The cast of NYCC Encores! production of Lionel Bart’s Oliver! Photo by Joan Marcus.

The production doesn’t seem to know what to do with Oliver in the second half, nor does it know how to deal with the violent deaths of the lovely Nancy and the demon Bill Sikes, portrayed red and darkly violent by Tam Mutu (Broadway’s Moulin Rouge!), that happens up in the dark shadowy corners somewhat vague and clumsily. It’s here where the set, designed by David Rockwell (Broadway’s A Beautiful Noise), lit by designer Justin Townsend (Broadway’s Jagged Little Pill) under the unfocused direction of Lear deBessonet (Encores’ Big River), with sound designed by Alex Neumann (Encores/Broadway’s Into the Woods), that Oliver! loses its footing and drive. The space seems to swallow up the action, expanding some moments while crowding in others. It’s only when Pajak gets the chance to vocally shine, as he does with his magnificently well-sung “Where Is Love?“, that nothing else seems to matter. And nothing else comes close.
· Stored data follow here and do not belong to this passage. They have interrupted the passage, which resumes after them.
(* ===== verification/Fallback.v ===== *)
(** [FallbackEngine] of [app/core/resilience/fallback.py]: primary call, then the
    stale copy in Redis, then a static default.

    [up] says whether a Redis client is resolved and answers ([_get_redis] and the
    command, both of whose failures the code intercepts); serialization is a pair of parameters that may raise, and a
    cached JSON [null] deserializes to [None]. *)

From S2P Require Import Prelude Redis.

Local Open Scope Z_scope.

Inductive DegradationLevel : Type := PRIMARY | STALE_CACHE | STATIC_DEFAULT.

Section Engine.
Context {T V RD : Type} {Srv : RedisServer RD V}.
Variables (serialize : T -> result V) (deserialize : V -> result (option T)).

(** [_safe_cache_set] *)
Definition safe_cache_set (up : bool) (now : Z) (key : string) (value : T) (ttl : Z) (rd : RD) : RD :=
  if up then
    match serialize value with
    | Ok payload => r_set now key payload (ttl * 1000000) rd
    | Raise _ => rd
    end
  else rd.

(** [_safe_cache_get] *)
Definition safe_cache_get (up : bool) (now : Z) (key : string) (rd : RD) : option T :=
  if up then
    match r_get now key rd with
    | None => None
    | Some raw => match deserialize raw with Ok v => v | Raise _ => None end
    end
  else None.

(** [execute_with_fallback]; [primary] is the outcome of [primary_func()]. *)
Definition execute_with_fallback (up : bool) (now : Z) (primary : result T) (fallback_cache_key : option string)
  (static_default : T) (cache_ttl : Z) (rd : RD) : result (T * DegradationLevel) * RD :=
  match primary with
  | Ok r =>
      (Ok (r, PRIMARY),
       match fallback_cache_key with
       | Some key => safe_cache_set up now key r cache_ttl rd
       | None => rd
       end)
  | Raise _ =>
      match fallback_cache_key with
      | Some key =>
          match safe_cache_get up now key rd with
          | Some stale => (Ok (stale, STALE_CACHE), rd)
          | None => (Ok (static_default, STATIC_DEFAULT), rd)
          end
      | None => (Ok (static_default, STATIC_DEFAULT), rd)
      end
  end.

(** Graceful degradation.  [execute_with_fallback] never raises.  A primary
    result is always served as it is; and while the copy it left in Redis is
    alive, a later failing primary call on the same key serves that very value
    as [STALE_CACHE]; with no usable copy (Redis down, expired, not
    deserializable, no key) the static default is served. *)
Theorem fallback_degrades (up1 up2 : bool) (now1 now2 : Z) (v dflt dflt2 : T) (key : string) (ttl : Z) (e : exc) (rd : RD)
  (Hser : exists p, serialize v = Ok p /\ deserialize p = Ok (Some v)) (Httl : 0 < ttl) (Hnow : now1 <= now2) :
  (forall up now p k d t rd0, is_ok (execute_with_fallback up now p k d t rd0).1 = true) /\
  let '(r1, rd1) := execute_with_fallback up1 now1 (Ok v) (Some key) dflt ttl rd in
  r1 = Ok (v, PRIMARY) /\
  let '(r2, rd2) := execute_with_fallback up2 now2 (Raise e) (Some key) dflt2 ttl rd1 in
  rd2 = rd1 /\
  (up1 = true -> up2 = true -> now2 < now1 + ttl * 1000000 -> r2 = Ok (v, STALE_CACHE)) /\
  (up2 = false \/ up1 = true /\ now1 + ttl * 1000000 <= now2 -> r2 = Ok (dflt2, STATIC_DEFAULT)).
Proof.
  split.
  { intros up now [t0|x] k d t rd0; [done|]. cbn. destruct k as [k|]; [|done]. by destruct (safe_cache_get _ _ _ _). }
  cbn. split; [done|]. destruct Hser as (p & Hs & Hd). unfold safe_cache_set, safe_cache_get. rewrite Hs.
  destruct up1, up2; rewrite ?law_get_set, ?decide_True by (done || lia);
    try (destruct (Z.ltb_spec now2 (now1 + ttl * 1000000)); rewrite ?Hd);
    repeat case_match; simplify_eq; repeat split; intros; try done; try lia; destruct H0 as [|[]]; done || lia.
Qed.
End Engine.

Lemma fallback_degrades_witness :
  let run1 := execute_with_fallback (RD:=gmap string (Z * Z)) (fun v => Ok v) (fun v => Ok (Some v)) true 0 (Ok 7)
    (Some "k") 0 10 ∅ in
  (execute_with_fallback (fun v => Ok v) (fun v => Ok (Some v)) true 5 (Raise PyTimeoutError) (Some "k") 0 10 run1.2).1
  = Ok (7, STALE_CACHE).
Proof.
  destruct (fallback_degrades (RD:=gmap string (Z * Z)) (fun v : Z => Ok v) (fun v => Ok (Some v)) true true 0 5 7 0 0
    "k" 10 PyTimeoutError ∅) as [_ H]; [by exists 7|lia|lia|].
  cbv zeta. destruct (execute_with_fallback _ _ true 0 _ _ _ _ _) as [r1 rd1]. destruct H as [_ H]. cbn [snd].
  destruct (execute_with_fallback _ _ true 5 _ _ _ _ _) as [r2 rd2]. apply H; [done|done|lia].
Defined.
The other highlight of the show, beyond the wonderfully convincing Cooper as the complicated but feisty Nancy, enters casually, strolling out from under the beams juggling a few handkerchiefs around like a traveling magician. In the well-orchestrated guise of Fagin, deliciously and wildly created by Raúl Esparza (Broadway’s Company; Encores! Off-Center’s’ Road Show), the conman feels like a friend and a foe all wrapped up in a bright long jacket, courtesy of some fine work by costume designer Sarafina Bush (Broadway’s Pass Over). His creation is something of a mystery and awkward confusion, and even though brilliantly entertaining, we wonder what all that fuss is about the jewelry box (thrown away so casually later on) or why he takes such an intital shine to the young Oliver, even with his loyal sidekick, the wonderfully delivered Artful Dodger, portrayed strongly by Julian Lerner (“Boys of Summer“), standing nearby and presenting Oliver up so caringly. The two bright jacket pickpockets are the first to give Oliver a sense of familial care, even as it feels quite quick and shady. But so much of this musical has that aspect, with numerous quick uncomfortable jumps to illogical conclusions. We just have to pick a pocket or two and join in the fun, or we will get left in the dust thinking about it all too much.
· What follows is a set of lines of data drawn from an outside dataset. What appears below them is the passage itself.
(** [while queue and queue[0] <= threshold: queue.popleft()] *)
Fixpoint evict_stale (threshold : Z) (queue : list Z) : list Z :=
  match queue with
  | [] => []
  | t :: queue' => if t <=? threshold then evict_stale threshold queue' else queue
  end.

(** [record_and_check]: allowed, count, retry-after; the evicted queue stays in
    the store on a rejection too. *)
Definition record_and_check (client_id : string) (now : Z) (s : window) : (bool * Z * Z) * window :=
  let threshold := now - w_seconds s in
  let queue := evict_stale threshold (default [] (dict_get (w_store s) client_id)) in
  if w_max s <=? Z.of_nat (length queue) then
    let oldest := default 0 (head queue) in
    ((false, Z.of_nat (length queue), Z.max 0 (oldest + w_seconds s - now)),
     mkWin (w_seconds s) (w_max s) (dict_set (w_store s) client_id queue) (w_seen s))
  else
    ((true, Z.of_nat (length queue) + 1, 0),
     mkWin (w_seconds s) (w_max s) (dict_set (w_store s) client_id (queue ++ [now])) (dict_set (w_seen s) client_id now)).

(** [evict_idle_clients] *)
Definition evict_idle_clients (idle_seconds now : Z) (s : window) : nat * window :=
  let stale_threshold := now - idle_seconds in
  let stale_keys := (filter (fun p : string * Z => p.2 < stale_threshold) (w_seen s)).*1 in
  (length stale_keys,
   mkWin (w_seconds s) (w_max s) (foldl dict_del (w_store s) stale_keys) (foldl dict_del (w_seen s) stale_keys)).

Definition active_client_count (s : window) : nat := length (w_store s).
Definition total_tracked_requests (s : window) : nat := sum_list (length <$> (w_store s).*2).

(** [get_client_request_count] *)
Definition get_client_request_count (client_id : string) (now : Z) (s : window) : nat :=
  length (filter (fun t => now - w_seconds s < t) (default [] (dict_get (w_store s) client_id))).

(** [reset] *)
Definition sw_reset (s : window) : window := mkWin (w_seconds s) (w_max s) [] [].

(** ** Histories

    Events with their times; [accepted] is the history of the times at which a
    client was let through. *)
Inductive sw_event : Type :=
  | Request (client : string) (now : Z)
  | EvictIdle (idle now : Z).

Definition ev_time (e : sw_event) : Z := match e with Request _ t | EvictIdle _ t => t end.

Definition sw_exec (st : window * list (string * Z)) (e : sw_event) : window * list (string * Z) :=
  let '(s, hist) := st in
  match e with
  | Request c now =>
      let '((ok, _, _), s') := record_and_check c now s in (s', if ok then hist ++ [(c, now)] else hist)
  | EvictIdle idle now => ((evict_idle_clients idle now s).2, hist)
  end.

Definition accepted (c : string) (hist : list (string * Z)) : list Z := (filter (fun p => p.1 = c) hist).*2.

(** Times that lie in the half-open window [(x, x + W]]. *)
Definition in_window (x W : Z) (l : list Z) : nat := length (filter (fun t => x < t /\ t <= x + W) l).

(** ** Lemmas *)

Lemma evict_stale_split th q : exists old, q = old ++ evict_stale th q /\ Forall (fun t => t <= th) old.
Proof.
  induction q as [|t q (old & E & Ho)]; [by exists []|]. cbn. destruct (Z.leb_spec t th).
  - exists (t :: old). cbn. split; [by rewrite <-E|by constructor].
  - exists []. by split.
Qed.

Lemma evict_stale_recent th q : StronglySorted Z.le q -> Forall (fun t => th < t) (evict_stale th q).
Proof.
  induction 1 as [|t q Hs IH Hall]; [constructor|]. cbn. destruct (Z.leb_spec t th); [done|].
  constructor; [done|]. eapply Forall_impl; [exact Hall|]. cbn. intros. lia.
Qed.

Lemma accepted_snoc c hist d t : accepted c (hist ++ [(d, t)]) = accepted c hist ++ (if decide (d = c) then [t] else []).
Proof. unfold accepted. rewrite filter_app, filter_cons, fmap_app. cbn. by case_decide. Qed.

Lemma foldl_dict_del_get {V} (d : list (string * V)) ks c : NoDup d.*1 ->
  dict_get (foldl dict_del d ks) c = if decide (c ∈ ks) then None else dict_get d c.
Proof.
  revert d. induction ks as [|k ks IH]; intros d Hd; [done|]. cbn [foldl]. rewrite IH by (by apply dict_del_NoDup).
  rewrite dict_get_del by done. repeat case_decide; set_solver.
Qed.

Lemma foldl_dict_del_NoDup {V} (d : list (string * V)) ks : NoDup d.*1 -> NoDup (foldl dict_del d ks).*1.
Proof. revert d. induction ks as [|k ks IH]; intros d Hd; [done|]. apply IH. by apply dict_del_NoDup. Qed.

(** At time [T]: what a client's deque forgot is outside every later window; the
    two dicts have the same keys. *)
Record sw_inv (T : Z) (s : window) (hist : list (string * Z)) : Prop := {
  sw_cfg : 0 < w_seconds s /\ 0 < w_max s;
  sw_nodup : NoDup (w_store s).*1 /\ NoDup (w_seen s).*1;
  sw_queue c : exists old, accepted c hist = old ++ default [] (dict_get (w_store s) c) /\
                 Forall (fun t => t <= T - w_seconds s) old;
  sw_sorted c : StronglySorted Z.le (accepted c hist);
  sw_past c : Forall (fun t => t <= T) (accepted c hist);
  sw_dom c : is_Some (dict_get (w_store s) c) <-> is_Some (dict_get (w_seen s) c);
  sw_last c t : dict_get (w_seen s) c = Some t -> Forall (fun t' => t' <= t) (accepted c hist);
  sw_limit c x : (in_window x (w_seconds s) (accepted c hist) <= Z.to_nat (w_max s))%nat
}.

(** The deque after eviction is exactly the accepted times of the window. *)
Lemma queue_is_window T s hist c now : sw_inv T s hist -> T <= now ->
  evict_stale (now - w_seconds s) (default [] (dict_get (w_store s) c)) =
  filter (fun t => now - w_seconds s < t) (accepted c hist).
Proof.
  intros Hinv HT. destruct (sw_queue T s hist Hinv c) as (old & E & Ho). pose proof (sw_sorted T s hist Hinv c) as Hs.
  set (q := default [] (dict_get (w_store s) c)) in *. destruct (evict_stale_split (now - w_seconds s) q) as (old2 & E2 & Ho2).
  assert (StronglySorted Z.le q) as Hsq by (rewrite E in Hs; by apply StronglySorted_app_1_r in Hs).
  pose proof (evict_stale_recent (now - w_seconds s) q Hsq) as Hr.
  assert (forall l, Forall (fun t => t <= now - w_seconds s) l -> filter (fun t => now - w_seconds s < t) l = []) as Hnil.
  { induction 1 as [|t l Ht _ IH]; [done|]. rewrite filter_cons, decide_False by lia. done. }
  assert (forall l, Forall (fun t => now - w_seconds s < t) l -> filter (fun t => now - w_seconds s < t) l = l) as Hall.
  { induction 1 as [|t l Ht _ IH]; [done|]. rewrite filter_cons, decide_True by lia. by f_equal. }
  set (ev := evict_stale (now - w_seconds s) q) in *. rewrite E, E2, !filter_app, (Hnil old), (Hnil old2), (Hall ev); try done.
  eapply Forall_impl; [exact Ho|]. cbn. intros. lia.
Qed.

Lemma in_window_app x W l1 l2 : in_window x W (l1 ++ l2) = (in_window x W l1 + in_window x W l2)%nat.
Proof. unfold in_window. by rewrite filter_app, length_app. Qed.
Julian Lerner, Benjamin Pajak (center, l-r), and the young cast of NYCC Encores! production of Lionel Bart’s Oliver! Photo by Joan Marcus.

Now I’m not sure if I missed something, but all of a sudden Oliver has been grabbed by the police after a failed pickpocket mess, and is now in the rich and warm care of Mr. Brownlow, politely portrayed by Michael Siberry (LCT’s JUNK) with a sturdy Mrs. Bedwin, played by Alma Cuervo (CSC’s A Man of No Importance), by his side ready to give little Oliver a big hug and squeeze. As we are left to wonder, “Who Will Buy” all of this, the book really does seem to lack the narrative drive that we have become used to in more modern musicals, alongside the other part it displays; the disquieting idea that a high-kicking musical jumping over all these horrors is supposed to be (and sorta is) this much fun.
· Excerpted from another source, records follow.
(* ===== verification/SearchAlgos.v ===== *)
(** [app/core/dsa/search_algorithms.py]: binary search for a key range and the
    converging two-pointer pair search.

    Keys ([key_func]) are integers: the algorithms only compare, add and subtract
    them.  The [while] loops get as much fuel as the sequence is long; each
    iteration shrinks the interval, so that is always enough, which the theorems
    rely on. *)

From S2P Require Import Prelude.

Local Open Scope Z_scope.

Section Search.
Context {T : Type}.
Variable key_func : T -> Z.

(** The bisection loop: the first index in [low, high) whose element does not
    satisfy [go_right]. *)
Fixpoint bisect (fuel : nat) (go_right : T -> bool) (items : list T) (low high : nat) : nat :=
  match fuel with
  | O => low
  | S f =>
      if (low <? high)%nat then
        let mid := ((low + high) / 2)%nat in
        match items !! mid with
        | Some x => if go_right x then bisect f go_right items (mid + 1)%nat high else bisect f go_right items low mid
        | None => low
        end
      else low
  end.

(** [binary_search_bounds] *)
Definition binary_search_bounds (items : list T) (min_val max_val : Z) : nat * nat :=
  let n := length items in
  if (n =? 0)%nat || (max_val <? min_val) then (0, 0)%nat
  else
    let left_idx := bisect n (fun x => key_func x <? min_val) items 0 n in
    if (left_idx =? n)%nat then (n, n)
    else (left_idx, bisect n (fun x => key_func x <=? max_val) items left_idx n).

(** [binary_search_range] *)
Definition binary_search_range (items : list T) (min_val max_val : Z) : list T :=
  let '(left_idx, right_idx) := binary_search_bounds items min_val max_val in
  if (right_idx <=? left_idx)%nat then [] else take (right_idx - left_idx) (drop left_idx items).

(** The [while left < right] loop of [two_pointer_pair_search]. *)
Fixpoint two_pointer_loop (fuel : nat) (items : list T) (target tolerance : Z) (left right : nat) : option (T * T) :=
  match fuel with
  | O => None
  | S f =>
      if (left <? right)%nat then
        match items !! left, items !! right with
        | Some l, Some r =>
            let current_sum := key_func l + key_func r in
            let delta := current_sum - target in
            if Z.abs delta <=? tolerance then Some (l, r)
            else if current_sum <? target then two_pointer_loop f items target tolerance (left + 1) right
            else two_pointer_loop f items target tolerance left (right - 1)
        | _, _ => None
        end
      else None
  end.

(** [two_pointer_pair_search] *)
Definition two_pointer_pair_search (items : list T) (target tolerance : Z) : option (T * T) :=
  if (length items <? 2)%nat then None
  else two_pointer_loop (length items) items target tolerance 0 (length items - 1).

(** ** Specification *)

Definition sorted_by_key (items : list T) : Prop :=
  forall i j x y, (i <= j)%nat -> items !! i = Some x -> items !! j = Some y -> key_func x <= key_func y.

Lemma sorted_by_key_cons x items : sorted_by_key (x :: items) <->
  (forall y, y ∈ items -> key_func x <= key_func y) /\ sorted_by_key items.
Proof.
  split.
  - intros Hs. split.
    + intros y (i & Hi)%list_elem_of_lookup. apply (Hs 0%nat (S i)); [lia|done|done].
    + intros i j y z Hij Hy Hz. apply (Hs (S i) (S j)); [lia|done|done].
  - intros [Hx Hs] [|i] [|j] y z Hij Hy Hz; try lia; cbn in *.
    + simplify_eq. lia.
    + simplify_eq. apply Hx. by apply list_elem_of_lookup_2 in Hz.
    + apply (Hs i j); [lia|done|done].
Qed.

Lemma sorted_by_key_filter (P : T -> Prop) `{!forall x, Decision (P x)} items :
  sorted_by_key items -> sorted_by_key (filter P items).
Proof.
  induction items as [|x items IH]; [done|]. rewrite sorted_by_key_cons. intros [Hx Hs]. rewrite filter_cons.
  case_decide; [|auto]. apply sorted_by_key_cons. split; [|auto]. intros y [_ Hy]%list_elem_of_filter. auto.
Qed.

(** Bisection finds the boundary of a predicate that is true on a prefix. *)
Lemma bisect_spec fuel P items low high : (high <= length items)%nat -> (high - low <= fuel)%nat -> (low <= high)%nat ->
  (forall i j x y, (i <= j)%nat -> items !! i = Some x -> items !! j = Some y -> P y = true -> P x = true) ->
  let r := bisect fuel P items low high in
  (low <= r <= high)%nat /\ (forall i x, (low <= i < r)%nat -> items !! i = Some x -> P x = true) /\
  (forall i x, (r <= i < high)%nat -> items !! i = Some x -> P x = false).
Proof.
  intros Hlen Hfuel Hle Hmono. revert low high Hlen Hfuel Hle.
  induction fuel as [|fuel IH]; intros low high Hlen Hfuel Hle; cbn [bisect].
  { split; [lia|]. split; intros; lia. }
  destruct (Nat.ltb_spec low high) as [Hlt|]; [|split; [lia|]; split; intros; lia].
  set (mid := ((low + high) / 2)%nat).
  assert (low <= mid < high)%nat as Hmid.
  { unfold mid. pose proof (Nat.div_mod (low + high) 2 ltac:(lia)). pose proof (Nat.mod_upper_bound (low + high) 2 ltac:(lia)). lia. }
  destruct (lookup_lt_is_Some_2 items mid ltac:(lia)) as [x Hx]. rewrite Hx. destruct (P x) eqn:Hp.
  - destruct (IH (mid + 1)%nat high) as (H1 & H2 & H3); [lia|lia|lia|]. split; [lia|]. split; [|done].
    intros i y Hi Hy. destruct (decide (i <= mid)%nat); [by eapply (Hmono i mid y x)|]. apply (H2 i); [lia|done].
  - destruct (IH low mid) as (H1 & H2 & H3); [lia|lia|lia|]. split; [lia|]. split; [done|].
    intros i y Hi Hy. destruct (decide (i < mid)%nat); [apply (H3 i); [lia|done]|].
    destruct (P y) eqn:Hpy; [|done]. rewrite (Hmono mid i x y) in Hp by (done || lia). done.
Qed.

(** Splitting a list at two indices and filtering. *)
Lemma filter_slice {A} (P : A -> Prop) `{!forall x, Decision (P x)} (l : list A) a b : (a <= b <= length l)%nat ->
  (forall i x, (i < a)%nat -> l !! i = Some x -> ~ P x) -> (forall i x, (a <= i < b)%nat -> l !! i = Some x -> P x) ->
  (forall i x, (b <= i)%nat -> l !! i = Some x -> ~ P x) -> filter P l = take (b - a) (drop a l).
Proof.
  intros Hab H1 H2 H3. rewrite <-(take_drop a l) at 1. rewrite <-(take_drop (b - a) (drop a l)) at 1.
  rewrite !filter_app, drop_drop. replace (a + (b - a))%nat with b by lia.
  rewrite (filter_none P (take a l)), (filter_all P (take (b - a) (drop a l))), (filter_none P (drop b l)).
  - by rewrite app_nil_r.
  - apply Forall_lookup. intros i x Hx. rewrite lookup_drop in Hx. by apply (H3 (b + i)%nat); [lia|].
  - apply Forall_lookup. intros i x [Hx Hi]%lookup_take_Some. rewrite lookup_drop in Hx. apply (H2 (a + i)%nat); [lia|done].
  - apply Forall_lookup. intros i x [Hx Hi]%lookup_take_Some. by apply (H1 i).
Qed.

(** [binary_search_range] on a sorted sequence returns exactly the elements
    whose key lies in [min_val, max_val], in order: it is the linear scan it
    replaces, for every sequence (empty, duplicates) and every bounds (also an
    empty range). *)
Theorem binary_search_is_filter (items : list T) (min_val max_val : Z) (Hs : sorted_by_key items) :
  binary_search_range items min_val max_val = filter (fun x => min_val <= key_func x <= max_val) items.
Proof.
  unfold binary_search_range, binary_search_bounds.
  destruct (Nat.eqb_spec (length items) 0) as [E0|E0]; cbn [orb]; [by apply nil_length_inv in E0 as ->|].
  destruct (Z.ltb_spec max_val min_val) as [Hr|Hr]; cbn [orb].
  { cbn. symmetry. apply filter_none, Forall_forall. intros x _ ?. lia. }
  destruct (bisect_spec (length items) (fun x => key_func x <? min_val) items 0 (length items)) as (A1 & A2 & A3); [lia|lia|lia| |].
  { intros i j x y Hij Hx Hy Hp%Z.ltb_lt. apply Z.ltb_lt. specialize (Hs i j x y Hij Hx Hy). lia. }
  set (a := bisect _ _ _ _ _) in *.
  destruct (Nat.eqb_spec a (length items)) as [Ea|Ea].
  { rewrite Nat.leb_refl. symmetry. apply filter_none, Forall_lookup. intros i x Hx ?.
    specialize (A2 i x ltac:(apply lookup_lt_Some in Hx; lia) Hx). apply Z.ltb_lt in A2. lia. }
  destruct (bisect_spec (length items) (fun x => key_func x <=? max_val) items a (length items)) as (B1 & B2 & B3); [lia|lia|lia| |].
  { intros i j x y Hij Hx Hy Hp%Z.leb_le. apply Z.leb_le. specialize (Hs i j x y Hij Hx Hy). lia. }
  set (b := bisect _ _ _ a _) in *.
  rewrite (filter_slice _ items a b).
  - destruct (Nat.leb_spec b a); [|done]. by replace (b - a)%nat with 0%nat by lia.
  - lia.
  - intros i x Hi Hx ?. specialize (A2 i x ltac:(lia) Hx). apply Z.ltb_lt in A2. lia.
  - intros i x Hi Hx. specialize (A3 i x ltac:(lia) Hx). specialize (B2 i x ltac:(lia) Hx).
    apply Z.ltb_ge in A3. apply Z.leb_le in B2. lia.
  - intros i x Hi Hx ?. specialize (B3 i x ltac:(apply lookup_lt_Some in Hx; lia) Hx). apply Z.leb_gt in B3. lia.
Qed.

(** Pairs of positions not yet excluded lie between the two pointers. *)
Lemma two_pointer_loop_spec fuel items target tol left right : sorted_by_key items ->
  (right < length items)%nat -> (right - left < fuel)%nat ->
  (forall i j x y, (i < j)%nat -> items !! i = Some x -> items !! j = Some y ->
     Z.abs (key_func x + key_func y - target) <= tol -> (left <= i)%nat /\ (j <= right)%nat) ->
  match two_pointer_loop fuel items target tol left right with
  | Some (x, y) => exists i j, (i < j)%nat /\ items !! i = Some x /\ items !! j = Some y /\
                     Z.abs (key_func x + key_func y - target) <= tol
  | None => forall i j x y, (i < j)%nat -> items !! i = Some x -> items !! j = Some y ->
              ~ Z.abs (key_func x + key_func y - target) <= tol
  end.
Proof.
  intros Hs. revert left right. induction fuel as [|fuel IH]; intros left right Hr Hf Hout; [lia|]. cbn [two_pointer_loop].
  destruct (Nat.ltb_spec left right) as [Hlt|Hge].
  2: { intros i j x y Hij Hx Hy Hd. specialize (Hout i j x y Hij Hx Hy Hd). lia. }
  destruct (lookup_lt_is_Some_2 items left ltac:(lia)) as [l Hl], (lookup_lt_is_Some_2 items right ltac:(lia)) as [r Hrr].
  rewrite Hl, Hrr. destruct (Z.leb_spec (Z.abs (key_func l + key_func r - target)) tol) as [Hd|Hd]; [by exists left, right|].
  destruct (Z.ltb_spec (key_func l + key_func r) target) as [Hsum|Hsum].
  - apply IH; [lia|lia|]. intros i j x y Hij Hx Hy Hp. destruct (Hout i j x y Hij Hx Hy Hp) as [H1 H2]. split; [|done].
    destruct (decide (i = left)) as [->|]; [|lia]. exfalso. rewrite Hl in Hx. injection Hx as <-.
    specialize (Hs j right y r ltac:(lia) Hy Hrr). lia.
  - apply IH; [lia|lia|]. intros i j x y Hij Hx Hy Hp. destruct (Hout i j x y Hij Hx Hy Hp) as [H1 H2]. split; [done|].
    destruct (decide (j = right)) as [->|]; [|lia]. exfalso. rewrite Hrr in Hy. injection Hy as <-.
    specialize (Hs left i l x ltac:(lia) Hl Hx). lia.
Qed.

(** [two_pointer_pair_search] on a sorted sequence is sound and complete: a
    pair it returns comes from two different positions and meets the target
    within the tolerance; when it returns [None], no pair of positions does. *)
Theorem two_pointer_sound_complete (items : list T) (target tolerance : Z) (Hs : sorted_by_key items) :
  match two_pointer_pair_search items target tolerance with
  | Some (x, y) => exists i j, (i < j)%nat /\ items !! i = Some x /\ items !! j = Some y /\
                     Z.abs (key_func x + key_func y - target) <= tolerance
  | None => forall i j x y, (i < j)%nat -> items !! i = Some x -> items !! j = Some y ->
              ~ Z.abs (key_func x + key_func y - target) <= tolerance
  end.
Proof.
  unfold two_pointer_pair_search. destruct (Nat.ltb_spec (length items) 2) as [Hn|Hn].
  - intros i j x y Hij Hx%lookup_lt_Some Hy%lookup_lt_Some. lia.
  - apply two_pointer_loop_spec; [done|lia|lia|]. intros i j x y Hij Hx Hy%lookup_lt_Some _. lia.
Qed.
End Search.

Lemma binary_search_is_filter_witness :
  binary_search_range (fun x : Z => x) [1; 3; 3; 5; 8] 3 5 = [3; 3; 5].
Proof.
  rewrite (binary_search_is_filter (fun x : Z => x) [1; 3; 3; 5; 8] 3 5); [reflexivity|].
  intros i j x y Hij Hx Hy.
  do 5 (destruct i as [|i]; [do 5 (destruct j as [|j]; [cbn in *; simplify_eq; lia|]); done|]). done.
Defined.

Lemma two_pointer_sound_complete_witness :
  two_pointer_pair_search (fun x : Z => x) [1; 4; 9] 14 0 = None /\
  (forall i j x y, (i < j)%nat -> [1; 4; 9] !! i = Some x -> [1; 4; 9] !! j = Some y -> ~ Z.abs (x + y - 14) <= 0).
Proof.
  split; [reflexivity|].
  apply (two_pointer_sound_complete (fun x : Z => x) [1; 4; 9] 14 0).
  intros i j x y Hij Hx Hy.
  do 3 (destruct i as [|i]; [do 3 (destruct j as [|j]; [cbn in *; simplify_eq; lia|]); done|]). done.
Defined.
It’s a Fine Life” or is it for Oliver!? The music is pretty divine and gorgeously performed, with joyous dance numbers and sublime comic bits that delight and entertain. Esparza, Cooper, and especially Pajak do their damn best vocalizing and enlivening the material inside every song and dance. Yet, if Encores! was hoping this would become another Parade or, even better yet, something as successful as the Into the Woods Broadway transfer, I think they’ve been conned. Some work needs to be done, restructuring that structure that slowed this production down, and more importantly, some deft rewriting of that complicated book to remake Oliver! into some “food, glorious food“, and a treat that we will have no problem devouring. Hungry or not.